▸ **Data to use**
(** The dict held under [session['chatbot_booking']], created empty
    when the key is missing. *)
Definition booking_or_empty (sess : FlaskSession) : dict :=
  default ∅ (fs_chatbot_booking sess).

Definition set_booking (d : dict) (sess : FlaskSession) : FlaskSession :=
  mkFlask (fs_user_id sess) (Some d).

Definition reply (r : Reply) : Response := mkResponse r None None [] None false.

Section View.

(** [datetime.strptime(s, '%Y-%m-%d').date()] as a day ordinal, [None]
    when it raises; and [date.isoformat()]. *)
Variable strptime_ymd : string → option Z.
Variable isoformat : Z → string.

(** [date.today()] *)
Variable today : Z.

(** The date parse of the [select_date] and [select_visitors] steps:
    anything that does not parse is today. *)
Definition date_or_today (v : pyval) : Z :=
  if bool_decide (v = VStr "today") then today
  else if bool_decide (v = VStr "tomorrow") then today + 1
  else match v with
       | VStr s => default today (strptime_ymd s)
       | _ => today
       end.

(** The date parse of [confirm_and_pay]: [None] when it raises. *)
Definition date_or_raise (v : pyval) : option Z :=
  if bool_decide (v = VStr "today") then Some today
  else if bool_decide (v = VStr "tomorrow") then Some (today + 1)
  else match v with
       | VStr s => strptime_ymd s
       | _ => None
       end.

Definition start_booking (sess : FlaskSession) : Outcome * FlaskSession :=
  match fs_user_id sess with
  | None =>
      (Replied (mkResponse LoginFirst None None
                  [mkButton "login" VNone] None false), sess)
  | Some _ =>
      let st : dict :=
        <["step" := VStr "select_date"]>
          (<["date" := VNone]> (<["time_slot" := VNone]> {["visitors" := VNone]})) in
      (Replied (mkResponse LetsBook (Some "select_date") None
                  [mkButton "select_date" (VStr "today");
                   mkButton "select_date" (VStr "tomorrow");
                   mkButton "select_date" (VStr (isoformat (today + 7)));
                   mkButton "custom_date" VNone]
                  (Some st) false),
       set_booking st sess)
  end.

Definition select_date (req : Request) (sess : FlaskSession) (db : DB)
  : Outcome * FlaskSession :=
  let selected_date :=
    py_or (rq_date req) (dict_get (rq_booking_data req) "date") in
  if negb (truthy selected_date) then (Replied (reply PleaseSelectDate), sess)
  else
    let st : dict :=
      <["step" := VStr "select_time"]>
        (<["date" := selected_date]> (booking_or_empty sess)) in
    let sess' := set_booking st sess in
    let target_date := date_or_today selected_date in
    let slots_data := slot_info target_date db <$> TIME_SLOTS in
    let available_slots := filter (λ s, si_is_full s = false) slots_data in
    match available_slots with
    | [] =>
        (Replied (mkResponse (AllSlotsFull target_date) (Some "select_date") None
                    [mkButton "select_date" (VStr "tomorrow");
                     mkButton "select_date" (VStr (isoformat (target_date + 7)));
                     mkButton "start_booking" VNone]
                    None false),
         sess')
    | _ :: _ =>
        let slot_buttons :=
          fmap (λ s, mkButton "select_time" (VStr (si_time_slot s)))
              (filter (λ s, si_is_full s = false) slots_data) in
        (Replied (mkResponse (DateSelected target_date) (Some "select_time") None
                    slot_buttons (Some st) false),
         sess')
    end.

Definition visitor_buttons : list Button :=
  [mkButton "select_visitors" (VStr "1"); mkButton "select_visitors" (VStr "2");
   mkButton "select_visitors" (VStr "3"); mkButton "select_visitors" (VStr "4");
   mkButton "custom_visitors" VNone].

Definition select_time (req : Request) (sess : FlaskSession)
  : Outcome * FlaskSession :=
  let selected_slot :=
    py_or (rq_time_slot req) (dict_get (rq_booking_data req) "time_slot") in
  if negb (truthy selected_slot) then (Replied (reply PleaseSelectTimeSlot), sess)
  else
    match fs_chatbot_booking sess with
    | None => (Raised "KeyError", sess)
    | Some d =>
        let st : dict :=
          <["step" := VStr "select_visitors"]> (<["time_slot" := selected_slot]> d) in
        (Replied (mkResponse (TimeSlotSelected selected_slot) (Some "select_visitors")
                    None visitor_buttons (Some st) false),
         set_booking st sess)
    end.

Definition select_visitors (req : Request) (sess : FlaskSession)
  : Outcome * FlaskSession :=
  match py_int (py_or (rq_visitors req)
                  (py_or (dict_get (rq_booking_data req) "visitors") (VInt 1))) with
  | None => (Raised "ValueError", sess)
  | Some visitors =>
      if bool_decide (visitors < 1) || bool_decide (visitors > 10)
      then (Replied (reply Between1And10), sess)
      else
        match fs_chatbot_booking sess with
        | None => (Raised "KeyError", sess)
        | Some d =>
            let st : dict :=
              <["step" := VStr "confirm_booking"]> (<["visitors" := VInt visitors]> d) in
            let amount := visitors * TICKET_PRICE in
            let booking_date := dict_get st "date" in
            let time_slot := dict_get st "time_slot" in
            let display_date := date_or_today booking_date in
            (Replied (mkResponse
                        (BookingSummary display_date time_slot visitors amount)
                        (Some "confirm_booking") None
                        [mkButton "confirm_and_pay" (VStr "online");
                         mkButton "confirm_and_pay" (VStr "cash");
                         mkButton "start_booking" VNone]
                        (Some st) false),
             set_booking st sess)
        end
  end.

(** The [confirm_and_pay] action. *)
Definition confirm_and_pay (req : Request) (sess : FlaskSession) (db : DB)
  : Outcome * FlaskSession * DB :=
  let payment_type := rq_payment_type req in
  let booking_data_from_request := rq_booking_data req in
  (* merge the request's booking data into the session *)
  let '(booking_info, sess1) :=
    if truthy_dict booking_data_from_request then
      let d := dict_update (booking_or_empty sess) booking_data_from_request in
      (d, set_booking d sess)
    else (booking_or_empty sess, sess) in
  (* values with fallbacks *)
  let date_str :=
    py_or (dict_get booking_info "date")
      (py_or (dict_get booking_data_from_request "date") (rq_date req)) in
  let time_slot :=
    py_or (dict_get booking_info "time_slot")
      (py_or (dict_get booking_data_from_request "time_slot") (rq_time_slot req)) in
  let visitors_value :=
    py_or (dict_get booking_info "visitors")
      (py_or (dict_get booking_data_from_request "visitors") (rq_visitors req)) in
  let visitors :=
    match visitors_value with
    | VNone => 1
    | v => default 1 (py_int v)
    end in
  (* one more look at the session when something is missing *)
  let '(date_str, time_slot, visitors) :=
    if negb (truthy date_str) || negb (truthy time_slot) then
      let booking_info := booking_or_empty sess1 in
      if truthy_dict booking_info then
        (py_or (dict_get booking_info "date") date_str,
         py_or (dict_get booking_info "time_slot") time_slot,
         let visitors_value := dict_get booking_info "visitors" in
         if truthy visitors_value then default 1 (py_int visitors_value)
         else visitors)
      else (date_str, time_slot, visitors)
    else (date_str, time_slot, visitors) in
  if negb (truthy date_str) || negb (truthy time_slot) then
    (Replied (mkResponse BookingIncomplete None (Some "start_booking")
                [mkButton "start_booking" VNone] None false),
     sess1, db)
  else
    let failed :=
      (Replied (mkResponse ErrorCreatingBooking None (Some "start_booking")
                  [] None false),
       sess1, db) in
    match date_or_raise date_str with
    | None => failed
    | Some target_date =>
        (* check availability again *)
        let booked := booked_sum target_date time_slot db in
        let capacity := capacity_of time_slot in
        if bool_decide (booked + visitors > capacity) then
          let available := Z.max 0 (capacity - booked) in
          (Replied (mkResponse (OnlySpotsAvailable available time_slot)
                      (Some "select_time") None
                      [mkButton "select_date" date_str;
                       mkButton "start_booking" VNone]
                      None false),
           sess1, db)
        else
          match fs_user_id sess1 with
          | None => failed
          | Some uid =>
              let cash := bool_decide (payment_type = VStr "cash") in
              let booking :=
                mkBooking (next_booking_id db) uid target_date time_slot visitors
                  (if cash then "cash_pending" else "pending")
                  (visitors * TICKET_PRICE)
                  (if cash then Some "cash" else None) in
              let db' :=
                with_bookings (bookings db ++ [booking]) (S (next_booking_id db)) db in
              (* session.pop('chatbot_booking', None) *)
              let sess' := mkFlask (fs_user_id sess1) None in
              (Replied (mkResponse
                          (if cash then BookingConfirmedCash booking
                           else BookingCreatedOnline booking)
                          None None
                          (if cash
                           then [mkButton "pay_online" VNone;
                                 mkButton "view_bookings" VNone]
                           else [mkButton "pay_online" VNone;
                                 mkButton "change_to_cash" VNone;
                                 mkButton "view_bookings" VNone])
                          None true),
               sess', db')
          end
    end.

(** The POST branch of the [chatbot] view, up to [confirm_and_pay]. *)
Definition chatbot (req : Request) (sess : FlaskSession) (db : DB)
  : Outcome * FlaskSession * DB :=
  let user_message := rq_message req in
  let action := rq_action req in
  let step := rq_step req in
  match fs_user_id sess with
  | None => (RedirectLogin, sess, db)
  | Some _ =>
      if negb (truthy (VStr user_message)) && negb (truthy action) then
        (Replied (reply PleaseAsk), sess, db)
      else if bool_decide (action = VStr "start_booking") then
        let '(o, sess') := start_booking sess in (o, sess', db)
      else if bool_decide (step = VStr "select_date")
              || bool_decide (action = VStr "select_date") then
        let '(o, sess') := select_date req sess db in (o, sess', db)
      else if bool_decide (step = VStr "select_time")
              || bool_decide (action = VStr "select_time") then
        let '(o, sess') := select_time req sess in (o, sess', db)
      else if bool_decide (step = VStr "select_visitors")
              || bool_decide (action = VStr "select_visitors") then
        let '(o, sess') := select_visitors req sess in (o, sess', db)
      else if bool_decide (action = VStr "confirm_and_pay") then
        confirm_and_pay req sess db
      else (OtherBranch, sess, db)
  end.


(** [api_availability]: the [slots] of the answer, [None] for the 400
    answer to a date that does not parse. *)
Definition api_availability (date_str : string) (db : DB) : option (list Availability) :=
  target_date ← strptime_ymd date_str;
  Some ((λ slot,
           let booked := booked_sum target_date (VStr slot) db in
           let capacity := capacity_of (VStr slot) in
           mkAvailability slot capacity booked (Z.max 0 (capacity - booked))
             (bool_decide (capacity ≤ booked))) <$> TIME_SLOTS).

(** [api_book]: [date_str], [time_slot] and [visitors] are the values of
    the JSON body ([visitors] is [None] when the key is absent). *)
Definition api_book (session_user : option nat) (date_str time_slot : pyval)
    (visitors : option pyval) (db : DB) : BookResult * DB :=
  match session_user with
  | None => (BookError 401 "login_required" None, db)
  | Some user_id =>
      match py_int (default (VInt 1) visitors) with
      | None => (BookRaised, db)
      | Some visitors =>
          if negb (truthy date_str) || negb (truthy time_slot) then
            (BookError 400 "missing_date_or_slot" None, db)
          else
            match match date_str with VStr s => strptime_ymd s | _ => None end with
            | None => (BookError 400 "invalid_date_format" None, db)
            | Some target_date =>
                if negb (bool_decide (time_slot ∈ VStr <$> TIME_SLOTS)) then
                  (BookError 400 "invalid_time_slot" None, db)
                else
                  let booked := booked_sum target_date time_slot db in
                  let capacity := capacity_of time_slot in
                  if bool_decide (booked + visitors > capacity) then
                    (BookError 409 "slot_full_or_not_enough_capacity"
                       (Some (Z.max 0 (capacity - booked))), db)
                  else
                    let booking :=
                      mkBooking (next_booking_id db) user_id target_date time_slot
                        visitors "pending" 0 None in
                    (Booked booking,
                     with_bookings (bookings db ++ [booking])
                       (S (next_booking_id db)) db)
            end
      end
  end.
Lemma addBinding_visibility_witness :
  ∃ st', addBinding blockScope "v" var_v emptyStore = Ok (tt, st')
    ∧ getBinding st' blockScope "v" = Some (var_v, functionScope)
    ∧ getBinding st' functionScope "v" = Some (var_v, functionScope)
    ∧ getBinding st' outerScope "v" = None.
Proof.
  destruct (addBinding_visibility blockScope "v" var_v emptyStore
              (setBinding functionScope "v" var_v emptyStore) eq_refl)
    as (T & _ & _ & HT & Hbelow & Houtside & _).
  injection (HT eq_refl) as <-.
  exists (setBinding functionScope "v" var_v emptyStore). split; [reflexivity|].
  split; [|split].
  - apply (Hbelow blockScope 1); [reflexivity|].
    intros j V Hj HV. assert (j = 0) as -> by lia. injection HV as <-.
    split; [discriminate|reflexivity].
  - apply (Hbelow functionScope 0); [reflexivity|]. intros j V Hj. lia.
  - rewrite (Houtside outerScope "v"); [reflexivity|].
    intros V HV. apply list_elem_of_singleton in HV as ->. discriminate.
Defined.

(** ** A new child scope *)

Lemma getBinding_chain_ext st st' U n :
  (∀ V, V ∈ chain U → bindings st' V = bindings st V) →
  getBinding st' U n = getBinding st U n.
Proof.
  induction U as [U IH] using Scope_chain_ind.
  destruct U as [i k nd p]. simpl. intros Hsame.
  rewrite (Hsame (mkScope i k nd p)) by (apply elem_of_cons; by left).
  destruct (bindings st (mkScope i k nd p) !! n); [done|].
  destruct p as [p|]; [|done]. simpl in *. apply (IH p eq_refl).
  intros V HV. apply Hsame. apply elem_of_cons. by right.
Qed.

(** X3. [newChildScope] always returns.  The child has the receiver for parent
    and is the last of the receiver's child scopes; it has no child, no
    reference and no binding of its own; the child lists of the other scopes
    are as before; and, the scopes on the receiver's chain being scopes of
    the store, every name resolves from the child as it resolves from the
    receiver. *)
Theorem newChildScope_inherits (this : Scope) (k : ScopeKind) (node : Node) (st : Store) :
  (∀ V, V ∈ chain this → scopeId V < scopeCount st) →
  let child := mkScope (scopeCount st) k node (Some this) in
  ∃ st',
    newChildScope this k node st = Ok (child, st')
    ∧ getParentScope child = Some this ∧ getDeclaringNode child = node
    ∧ scopeKind child = k
    ∧ getChildScopes st' this = getChildScopes st this ++ [child]
    ∧ (∀ other, scopeId other ≠ scopeId this → scopeId other ≠ scopeId child →
         getChildScopes st' other = getChildScopes st other)
    ∧ getChildScopes st' child = [] ∧ getReferences st' child = []
    ∧ scopeCount st' = S (scopeCount st)
    ∧ (∀ n, getOwnLexicalBinding st' child n = None
            ∧ getBinding st' child n = getBinding st this n).
Proof.
  intros Hvalid child.
  assert (Hthis : scopeId this < scopeCount st).
  { apply Hvalid. rewrite chain_unfold. apply elem_of_cons. by left. }
  eexists. split; [reflexivity|].
  unfold getChildScopes, getReferences, getOwnLexicalBinding, childScopes, references,
    bindings. simpl.
  split; [done|]. split; [done|]. split; [done|].
  split; [rewrite lookup_total_insert_eq, lookup_total_insert_ne by lia; done|].
  split; [intros other H1 H2; by rewrite !lookup_total_insert_ne|].
  split; [rewrite lookup_total_insert_ne, lookup_total_insert_eq by lia; done|].
  split; [by rewrite lookup_total_insert_eq|]. split; [done|].
  intros n. rewrite lookup_total_insert_eq, lookup_empty. split; [done|].
  unfold bindings. simpl. rewrite lookup_total_insert_eq, lookup_empty.
  apply getBinding_chain_ext. intros V HV. unfold bindings. simpl.
  apply lookup_total_insert_ne. specialize (Hvalid V HV). lia.
Qed.

Lemma newChildScope_inherits_witness :
  ∃ st',
    newChildScope functionScope LexicalScope (leaf 2 Block)
      (setBinding functionScope "v" var_v (mkStore ∅ ∅ ∅ ∅ 2 1)) = Ok (blockScope, st')
    ∧ getChildScopes st' functionScope = [blockScope]
    ∧ getBinding st' blockScope "v" = Some (var_v, functionScope).
Proof.
  destruct (newChildScope_inherits functionScope LexicalScope (leaf 2 Block)
              (setBinding functionScope "v" var_v (mkStore ∅ ∅ ∅ ∅ 2 1)))
    as (st' & Hrun & _ & _ & _ & Hchildren & _ & _ & _ & _ & Hnames).
  { intros V HV. apply elem_of_cons in HV as [->|HV]; [simpl; lia|].
    apply list_elem_of_singleton in HV as ->. simpl. lia. }
  exists st'. split; [exact Hrun|]. split; [exact Hchildren|].
  destruct (Hnames "v") as [_ Hv]. exact Hv.
Defined.

(** ** What pass 1 returns *)

Lemma findScopes_spec (sourceFile : Node) (st : Store) :
  wellFormed sourceFile = true → kind sourceFile = SourceFile →
  let root := mkScope (scopeCount st) FunctionScope sourceFile None in
  ∃ scopes st',
    findScopes sourceFile st = Ok (scopes, st')
    ∧ scopeCount st < scopeCount st'
    ∧ (NoDup (nodeIds sourceFile) → scopes !! nid sourceFile = Some root)
    ∧ (∀ k t, scopes !! k = Some t →
         ∃ x, x ∈ subnodes sourceFile ∧ k = nid x ∧ (t = root ∨ scopeCount st < scopeId t)).
Proof.
  intros Hwf Hkind root.
  set (st0 := mkStore (<[scopeCount st := ∅]> (bindingsOf st))
                (<[scopeCount st := []]> (childScopesOf st))
                (<[scopeCount st := []]> (referencesOf st))
                (bindingReferencesOf st) (S (scopeCount st)) (bindingCount st)).
  pose proof (builder_visitNode_spec (height sourceFile) None sourceFile root
                (mkBuildState st0 ∅)) as Hspec.
  unfold returns, outcome in Hspec.
  unfold findScopes, FindScopes.visitNode, mbind, M_bind, bind, onStore, newScope. simpl.
  fold st0. fold root.
  destruct (FindScopes.visitNodeFuel (height sourceFile) None sourceFile root
              (mkBuildState st0 ∅)) as [[[] bs']|e|].
  - destruct Hspec as [HB Hroot]; [done| |by eexists|].
    { split; [done|]. unfold isBlock, isVariableDeclaration. by rewrite Hkind. }
    exists (result bs'), (store bs'). split; [done|].
    split; [pose proof (built_count _ _ _ _ _ _ HB) as Hc; simpl in Hc; lia|].
    split; [done|].
    intros k t Hk. destruct (built_result _ _ _ _ _ _ HB k) as [Hsame|(x & t' & Hx & -> & Ht & Hs)].
    + simpl in Hsame. rewrite lookup_empty in Hsame. congruence.
    + exists x. split; [done|]. split; [done|].
      rewrite Hk in Ht. injection Ht as <-. simpl in Hs.
      destruct Hs as [->|Hs]; [by left|right; lia].
  - exfalso. apply Hspec; [done| |by eexists].
    split; [done|]. unfold isBlock, isVariableDeclaration. by rewrite Hkind.
  - exfalso. apply Hspec; [done| |by eexists].
    split; [done|]. unfold isBlock, isVariableDeclaration. by rewrite Hkind.
Qed.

▸ **Task to carry out**
Starting at the top of the listing above, repeat every line exactly until the line that contains "Definition set_booking (d" has been repeated too.

▸ **Response box**
(** The dict held under [session['chatbot_booking']], created empty
    when the key is missing. *)
Definition booking_or_empty (sess : FlaskSession) : dict :=
  default ∅ (fs_chatbot_booking sess).

Definition set_booking (d : dict) (sess : FlaskSession) : FlaskSession :=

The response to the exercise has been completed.